03 November 2014

Fragments as enzyme activators

About half of all approved drugs are small molecules that inhibit enzymes. This makes sense intuitively: an enzyme is like a complicated little machine, and there are lots of ways you can wreck a machine. But there are times when you might want to activate an enzyme, and this is conceptually more difficult. In a new paper in Angew. Chem. Int. Ed., Rod Hubbard and colleagues at the University of York show how fragments can help.

The researchers were interested in the enzyme O-GlcNAc hydrolase (OGA), which removes N-acetylglucosamine from proteins. They were looking for inhibitors of a bacterial version of this enzyme, so they screened it against 100 fragments using three ligand-observed NMR methods (STD NMR, PO-WaterLOGSY, and T-filter). This resulted in a very high hit rate: 22 fragments showed binding in all three assays, and 18 of these were competitive with a known substrate-like inhibitor, PUGNAc. Some of these were also active in an enzymatic assay.

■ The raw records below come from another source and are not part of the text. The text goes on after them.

(** The state a complete run of the attachment loop ends in. *)
Lemma run_attachment_result (cfg : Planner.AttachConfig) :
  uint32 (Planner.totalUesCall cfg) ->
  uint32 (Planner.totalUesBrowse cfg) ->
  uint16 (Planner.numUePerGnb cfg) ->
  Planner.completed (Planner.run_attachment cfg) = true ->
  let s := Planner.final_state (Planner.run_attachment cfg) in
  Planner.inv cfg true s
  /\ forall c,
       Planner.index_of c s
       = Z.min (Planner.quota cfg c) (Slots.slot_count cfg c)
       /\ map Planner.att_bs (Planner.attached_of c (Planner.attached s))
          = firstn (Z.to_nat (Planner.quota cfg c)) (Slots.class_slots cfg c)
       /\ Z.of_nat (length (Slots.warnings_of c (Planner.warnings s)))
          = Slots.slot_count cfg c
            - Z.min (Planner.quota cfg c) (Slots.slot_count cfg c).
Proof.
  intros Hv Hb Hk Hdone. unfold Planner.run_attachment in *.
  rewrite attach_loop_slots in *.
  destruct (Slots.run_slots cfg (Slots.all_slots cfg) Planner.initial_state)
    as [u s'|f s'] eqn:Hrun; [|discriminate].
  cbn [Planner.final_state].
  destruct (run_slots_result cfg Hv Hb _ _ _ _ (inv_initial cfg Hv Hb) Hrun)
    as [Hinv Hres].
  split; [exact Hinv|]. intros c. destruct (Hres c) as (Hi & Hs & Hw).
  unfold uint16, in_range in Hk.
  rewrite slots_left_all in Hi, Hw by lia.
  assert (H0 : Planner.index_of c Planner.initial_state = 0) by (now destruct c).
  rewrite H0 in Hi, Hs, Hw. cbn [Planner.attached Planner.warnings
    Planner.initial_state Planner.attached_of Slots.warnings_of filter map
    length app] in Hs, Hw.
  rewrite Z.sub_0_r in Hs. rewrite Z.add_0_l in Hi, Hw.
  split; [exact Hi|]. split; [exact Hs|]. lia.
Qed.

(** X1. Every call of [AttachToGnb] attaches the device found at the
    recorded index of the pool of its class to a base station of
    [gnbNetDev], and every warning of a skipped slot names the pool
    device at the index it read, whatever the configuration and also when
    the loop stops at a read past the end of a pool. *)
Theorem attachment_devices_from_pools (cfg : Planner.AttachConfig) :
  let s := Planner.final_state (Planner.run_attachment cfg) in
  Forall (fun a =>
            Get (Planner.pool cfg (Planner.att_class a)) (Planner.att_index a)
            = Some (Planner.att_ue a)
            /\ In (Planner.att_bs a) (Planner.gnbNetDev cfg))
    (Planner.attached s)
  /\ Forall (fun w =>
               Get (Planner.pool cfg (Planner.skip_class w)) (Planner.skip_index w)
               = Some (Planner.skip_ue w)
               /\ In (Planner.skip_bs w) (Planner.gnbNetDev cfg))
       (Planner.warnings s).
Proof.
  cbn zeta. unfold Planner.run_attachment. rewrite attach_loop_slots.
  apply (run_slots_from_pools cfg); [apply all_slots_stations|].
  split; constructor.
Qed.

(** X2. The attachment loop runs to its end without reading a pool past
    its end exactly when, for each class, the number of devices it
    attaches (the smaller of the quota and of the number of slots of the
    class, which is the number of base stations times [ceil(k/2)] for
    voice and [floor(k/2)] for browsing, [k] slots per station) is at
    most the size of the pool and, when the slots outnumber the quota,
    the quota is below the size of the pool. *)
Theorem attachment_completes_iff (cfg : Planner.AttachConfig) :
  uint32 (Planner.totalUesCall cfg) ->
  uint32 (Planner.totalUesBrowse cfg) ->
  uint16 (Planner.numUePerGnb cfg) ->
  (Planner.completed (Planner.run_attachment cfg) = true
   <-> forall c,
         Z.min (Planner.quota cfg c) (Slots.slot_count cfg c)
         <= GetN (Planner.pool cfg c)
         /\ (Planner.quota cfg c < Slots.slot_count cfg c ->
             Planner.quota cfg c < GetN (Planner.pool cfg c))).
Proof.
  intros Hv Hb Hk. unfold Planner.run_attachment.
  rewrite attach_loop_slots.
  rewrite (run_slots_completed cfg Hv Hb _ _ (inv_initial cfg Hv Hb)).
  - unfold uint16, in_range in Hk.
    split; intros H c; specialize (H c); unfold Slots.safe in *;
      rewrite slots_left_all in * by lia;
      replace (Planner.index_of c Planner.initial_state) with 0 in *
        by (now destruct c);
      rewrite Z.add_0_l in *; exact H.
  - intros c. unfold GetN. destruct c; cbn; lia.
Qed.

(** Three base stations with three slots each, pools of five and four
    devices, quotas 4 and 2: six voice and three browsing slots, every
    read within its pool. *)
Lemma attachment_completes_odd_slots :
  uint32 (Planner.totalUesCall Slots.odd_slots_config)
  /\ uint32 (Planner.totalUesBrowse Slots.odd_slots_config)
  /\ uint16 (Planner.numUePerGnb Slots.odd_slots_config)
  /\ Planner.completed (Planner.run_attachment Slots.odd_slots_config) = true.
Proof.
  split; [solve_range|]. split; [solve_range|]. split; [solve_range|].
  apply (attachment_completes_iff Slots.odd_slots_config);
    [solve_range|solve_range|solve_range|].
  intros c. destruct c; cbv; split; intros; congruence.
Defined.

(** X3. When the attachment loop runs to its end, each class has attached
    exactly [min(quota, slots)] devices, its running index stands at that
    number, and the remaining [slots - min(quota, slots)] slots of the
    class were skipped with a warning; [slots] is the number of base
    stations times [ceil(k/2)] for voice and [floor(k/2)] for browsing. *)
Theorem attachment_counts (cfg : Planner.AttachConfig) :
  uint32 (Planner.totalUesCall cfg) ->
  uint32 (Planner.totalUesBrowse cfg) ->
  uint16 (Planner.numUePerGnb cfg) ->
  Planner.completed (Planner.run_attachment cfg) = true ->
  let s := Planner.final_state (Planner.run_attachment cfg) in
  forall c,
    let n := Z.min (Planner.quota cfg c) (Slots.slot_count cfg c) in
    Planner.index_of c s = n
    /\ Z.of_nat (length (Planner.attached_of c (Planner.attached s))) = n
    /\ Z.of_nat (length (Slots.warnings_of c (Planner.warnings s)))
       = Slots.slot_count cfg c - n.
Proof.
  intros Hv Hb Hk Hdone s c n.
  destruct (run_attachment_result cfg Hv Hb Hk Hdone) as [[Hinv _] Hres].
  fold s in Hinv, Hres. destruct (Hres c) as (Hi & _ & Hw).
  split; [exact Hi|]. split; [|exact Hw].
  destruct (Hinv c) as (_ & _ & Hstrong). specialize (Hstrong eq_refl).
  unfold Planner.attached_indices in Hstrong. rewrite length_map in Hstrong.
  subst n. lia.
Qed.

More interestingly, the four hits that were not competitive with PUGNAc actually appeared to bind more strongly to the protein in the presence of that inhibitor. In this case, the inhibitor can be considered a stand-in for the natural substrate, and the results suggested that the fragments might enhance binding of the enzyme to its substrate. Indeed, when these fragments were tested in the enzymatic assay, one of them (compound 2) actually activated the enzyme, with an “AC50” value of 3.5 mM.

The activator was further characterized by several orthogonal methods. NMR revealed that, in the presence of PUGNAc, compound 2 bound with a dissociation constant of 3.1 mM, very close to its AC50 value. In the absence of PUGNAc, the dissociation constant was too weak to be determined. Isothermal titration calorimetry experiments revealed that compound 2 increased the affinity of the enzyme for PUGNAc by more than three-fold, while Michaelis-Menten kinetics revealed that, at a concentration of 8 mM, compound 2 nearly doubled the kcat/KM. A crystal structure of both compound 2 and PUGNAc bound to the enzyme revealed that the two molecules bind near one another in what appears to be a catalytically active conformation of the protein.

Next, the researchers took an “SAR by catalog” approach to find more potent molecules, leading to compound 4, with an AC50 value roughly ten-fold better than compound 2. Detailed enzymatic characterization revealed that the molecule acts as a “nonessential reversible activator,” and improves substrate binding roughly 7-fold while improving kcat by a factor of 1.7.

Interestingly, differential scanning fluorimetry (DSF) revealed that all the activators destabilize the enzyme, while PUGNAc stabilizes the enzyme. This is yet more evidence that compounds can decrease the melting temperature of a protein while still binding specifically.

This is an academic study in the best sense of the phrase. The immediate utility of these molecules is tenuous, as they do not work with human OGA (which has some important active site differences), though there may be industrial applications. The more important finding of this rigorous paper is that discovering enzyme activators might be easier than expected. There aren’t that many reported, but this may just be because people tend not to look for them: if you find an activator of an enzyme you are trying to shut down you probably won’t pursue it. That said, a few companies have been founded on enzyme activators. Perhaps fragments can help discover more.

1 comment:

mostafa jamshidiha said...

And yet another paper showing DSF is not really a good option for screening. Just because its cheap doesnt justify everything.